Dr. Hamzawy stresses that over the past few years, when active negotiations were under way between the two countries to determine the future effects of the Grand Renaissance Dam, Ethiopian negotiators deliberately misled their Egyptian counterparts.

As a result, Egypt is refusing to sign the Cooperation Agreement Framework, a formal understanding between the 10 Nile Basin countries to re-work the allocation of the Nile River’s resources. In addition to Egypt, Sudan, South Sudan, and the Democratic Republic of Congo have also refused to sign the agreement.

“Egypt will not tolerate any drop in its existing Nile resources,” asserts Egypt’s Minister of Irrigation Mohammed Bahaa El Din to the London-based pan-Arab daily Al-Hayat.

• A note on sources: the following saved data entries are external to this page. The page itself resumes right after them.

(** * license-manager: the admin forms of the subscriptions app

    A shallow embedding of [license_manager/apps/subscriptions/forms.py]:
    the three [is_valid] overrides ([SubscriptionPlanForm],
    [SubscriptionPlanRenewalForm], [ProductForm]) and the choice population of
    [CustomerAgreementAdminForm].

    Python statements are embedded in a small monad that carries the form's
    error dictionary and distinguishes the three ways a statement can end:
    falling through, [return b], or an uncaught exception. *)

From Stdlib Require Import ZArith String List Bool Lia DecimalString.
Import ListNotations.

Open Scope string_scope.
Open Scope Z_scope.

(* ================================================================== *)
(** ** Python statements *)

Module Py.

(** The exceptions the forms can run into: attribute access on [None] and
    an ordering comparison with [None]. *)
Inductive exn : Type :=
| AttributeError
| TypeError.

(** How a statement ends. *)
Inductive completion (A : Type) : Type :=
| Normal (a : A)
| Return (b : bool)
| Raise (e : exn).
Arguments Normal {A} a.
Arguments Return {A} b.
Arguments Raise {A} e.

(** [form.errors]: the (field, message) pairs in the order they were added. *)
Definition ErrorDict : Type := list (string * string).

Definition stmt (A : Type) : Type := ErrorDict -> completion A * ErrorDict.

Definition ret {A} (a : A) : stmt A := fun errs => (Normal a, errs).

Definition bind {A B} (c : stmt A) (k : A -> stmt B) : stmt B :=
  fun errs =>
    match c errs with
    | (Normal a, errs') => k a errs'
    | (Return b, errs') => (Return b, errs')
    | (Raise e, errs') => (Raise e, errs')
    end.

(** [return b] *)
Definition return_ {A} (b : bool) : stmt A := fun errs => (Return b, errs).

(** [raise e] *)
Definition raise {A} (e : exn) : stmt A := fun errs => (Raise e, errs).

(** [self.add_error(field, message)] *)
Definition add_error (field message : string) : stmt unit :=
  fun errs => (Normal tt, (errs ++ [(field, message)])%list).

(** [if c: body] *)
Definition when (c : bool) (body : stmt unit) : stmt unit :=
  if c then body else ret tt.

(** [o.attr]: attribute access, which fails on [None]. *)
Definition getattr {A B} (o : option A) (attr : A -> B) : stmt B :=
  match o with
  | Some a => ret (attr a)
  | None => raise AttributeError
  end.

(** [a < b] on values that may be [None]. *)
Definition lt (a b : option Z) : stmt bool :=
  match a, b with
  | Some x, Some y => ret (x <? y)
  | _, _ => raise TypeError
  end.

(** [d.get(key, default)] on an entry that may be missing. *)
Definition get_default {A} (entry : option A) (default : A) : A :=
  match entry with
  | Some v => v
  | None => default
  end.

(** [key in xs] for a list of strings. *)
Definition contains (key : string) (xs : list string) : bool :=
  existsb (String.eqb key) xs.

(** [str(n)] for an integer, as an f-string renders it. *)
Definition str_int (n : Z) : string := NilZero.string_of_int (Z.to_int n).

(** The result of calling a method whose body always ends in [return] or
    in an exception. *)
Inductive outcome : Type :=
| Returned (b : bool)
| Raised (e : exn).

(** A call on a form whose error dictionary is still empty. *)
Definition call (body : stmt Empty_set) : outcome * ErrorDict :=
  match body [] with
  | (Normal a, _) => match a with end
  | (Return b, errs) => (Returned b, errs)
  | (Raise e, errs) => (Raised e, errs)
  end.

(** Truth value testing ([bool(x)], [not x], [if x]). *)
Class Truthy (A : Type) : Type := truthy : A -> bool.

#[global] Instance Truthy_str : Truthy string :=
  fun s => negb (String.eqb s "").

#[global] Instance Truthy_option {A} `{Truthy A} : Truthy (option A) :=
  fun o => match o with Some a => truthy a | None => false end.

Definition is_None {A} (o : option A) : bool :=
  match o with Some _ => false | None => true end.

End Py.

Import Py.

Declare Scope py_scope.
Delimit Scope py_scope with py.
Notation "x <- c ;; k" := (bind c (fun x => k))
  (at level 61, c at next level, right associativity) : py_scope.
Notation "c ;; k" := (bind c (fun _ => k))
  (at level 61, right associativity) : py_scope.

(* ================================================================== *)
(** ** Django form fields *)

Module Field.

(** What the admin submitted for a numeric input. *)
Inductive submitted : Type :=
| Blank
| Malformed
| Whole (n : Z).

(** [forms.IntegerField(required=..., min_value=...)] *)
Record IntegerField : Type := {
  required : bool;
  min_value : option Z;
}.

(** [IntegerField.clean]: the cleaned value, or the message of the
    validation error. An empty value skips the validators. *)
Definition clean (fld : IntegerField) (value : submitted)
  : option Z + string :=
  match value with
  | Blank =>
      if required fld then inr "This field is required." else inl None
  | Malformed => inr "Enter a whole number."
  | Whole n =>
      match min_value fld with
      | Some limit =>
          if n <? limit
          then inr ("Ensure this value is greater than or equal to "
                      ++ str_int limit ++ ".")
          else inl (Some n)
      | None => inl (Some n)
      end
  end.
(** * Tile-based level system: collision grid, AABB collision test, goal tracking

    A shallow embedding of [src/constants.js], [src/collision.js] and the
    [Level] class of [src/level.js].

    Conventions of the embedding

    - A JavaScript number is a value of [num]: a rational, or one of the
      three non-finite values NaN, +Infinity, -Infinity.  The arithmetic of
      [detectCollision] is that of IEEE-754 binary64: module [F64] rounds
      every sum, product and quotient to the nearest binary64 value, ties to
      even, with overflow to the infinities.  The sign of zero is not
      modelled; nothing in these sources can tell the two zeros apart.
      [checkGoal] is given twice: [Level.checkGoal] computes its two sums
      exactly, which is all that the statements about events, state and
      edge contact need, and [Level64.checkGoal] rounds them.
    - A [for] loop whose bounds may be infinite is run with fuel; [None]
      stands for "fuel exhausted".  Bounded loops (the constructor's) recurse
      on the iteration count.
    - A call either returns or throws: [outcome].
    - Objects that are shared between the level document and the [Level]
      instance (the tile matrix, the goal object) live in a [heap] and are
      held by reference. *)

From Stdlib Require Import ZArith QArith Qabs Qcanon Qcabs Qround Lia.
From stdpp Require Import base numbers option list strings gmap.

Local Open Scope Z_scope.

(** ** JavaScript numbers *)

Module JsNum.

Inductive num : Type :=
  | NaN
  | PInf
  | NInf
  | Fin (q : Qc).

#[global] Instance num_eq_dec : EqDecision num.
Proof. solve_decision. Defined.

(** An integer as a number. *)
Definition int (z : Z) : num := Fin (Qc_of_Z z).

(** [a === b] *)
Definition eqb (a b : num) : bool :=
  match a, b with
  | NaN, _ | _, NaN => false
  | _, _ => bool_decide (a = b)
  end.

(** [a < b] *)
Definition ltb (a b : num) : bool :=
  match a, b with
  | NaN, _ | _, NaN => false
  | Fin p, Fin q => bool_decide (p < q)%Qc
  | NInf, NInf => false
  | NInf, _ => true
  | Fin _, PInf => true
  | Fin _, NInf => false
  | PInf, _ => false
  end.

(** [a <= b] *)
Definition leb (a b : num) : bool :=
  match a, b with
  | NaN, _ | _, NaN => false
  | Fin p, Fin q => bool_decide (p ≤ q)%Qc
  | NInf, _ => true
  | _, PInf => true
  | Fin _, NInf => false
  | PInf, _ => false
  end.

(** [a > b] and [a >= b] *)
Definition gtb (a b : num) : bool := ltb b a.
Definition geb (a b : num) : bool := leb b a.

(** [a + b], the sum not rounded *)
Definition add (a b : num) : num :=
  match a, b with
  | NaN, _ | _, NaN => NaN
  | Fin p, Fin q => Fin (p + q)%Qc
  | PInf, NInf | NInf, PInf => NaN
  | PInf, _ | _, PInf => PInf
  | NInf, _ | _, NInf => NInf
  end.

(** The sign of a number, used by [mul] and by division on non-finite
    operands. *)
Definition sgn (a : num) : option Z :=
  match a with
  | NaN => None
  | PInf => Some 1
  | NInf => Some (-1)
  | Fin q => Some (if bool_decide (0 < q)%Qc then 1
                   else if bool_decide (q < 0)%Qc then -1 else 0)
  end.

Definition inf_of_sign (s1 s2 : option Z) : num :=
  match s1, s2 with
  | Some a, Some b =>
      if a * b =? 0 then NaN else if 0 <? a * b then PInf else NInf
  | _, _ => NaN
  end.

(** [a * b], the product not rounded *)
Definition mul (a b : num) : num :=
  match a, b with
  | Fin p, Fin q => Fin (p * q)%Qc
  | _, _ => inf_of_sign (sgn a) (sgn b)
  end.

(** [Math.floor(a)] *)
Definition floor (a : num) : num :=
  match a with
  | Fin q => int (Qfloor q)
  | _ => a
  end.

Definition is_finite (a : num) : bool :=
  match a with Fin _ => true | _ => false end.

(** The array index a number denotes when used as a property key of an
    array: a non-negative integer; any other number names no element. *)
Definition index (a : num) : option nat :=
  match a with
  | Fin q =>
      if bool_decide (Qc_of_Z (Qfloor q) = q) && (0 <=? Qfloor q)
      then Some (Z.to_nat (Qfloor q)) else None
  | _ => None
  end.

According to the minister, Egypt’s argument rests on the fact that since 1959, Egypt has not demanded access to any additional Nile River resources, despite the fact that its population has more than tripled. Mr. El Din did not mention that the populations of many of the other Nile Basin countries have also grown dramatically.

In an op-ed in the London-based Al-Quds Al-Arabi entitled “Egypt threatens Ethiopia with war,” the outspoken Abdel Bari Atwan writes that Egyptian military action against the Ethiopian dam would be perfectly reasonable if the Ethiopians refuse to cease construction on their own.

“This is a matter of life and death (for Egypt),” says Atwan. “The Egyptian public unanimously supports the Egyptian government’s orientation on this issue of whether to declare war because it knows that a reduction of their Nile resources would mean death.”

However, help may actually be on the way. The Saudi-owned Al-Sharq Al-Awsat states that on Tuesday a group of Saudi businessmen met with Egyptian Prime Minister Hisham Qandil to discuss investing in desalination and treatment plants. Saudi Arabia is known for being cautious in its dealings with the Morsi administration, which it looks at with suspicion.

Still, any potential investment by Saudi businessmen would be welcome in debt-ridden Egypt. The crisis over Ethiopia’s dam notwithstanding, Egyptians frequently experience severe power outages and fuel shortages due to the sheer consumption needs of Egypt’s population of 80 million.

What threatens to derail any potential investment though is the continuing decline of Egypt’s capital market. The Egyptian Stock Exchange remains in free fall, having reached its lowest level in two months.

While President Morsi may be able to distract the public for the time being from the country’s economic woes by propagating impending doom due to Ethiopia, his grip on power may be further threatened if the economy continues to sputter.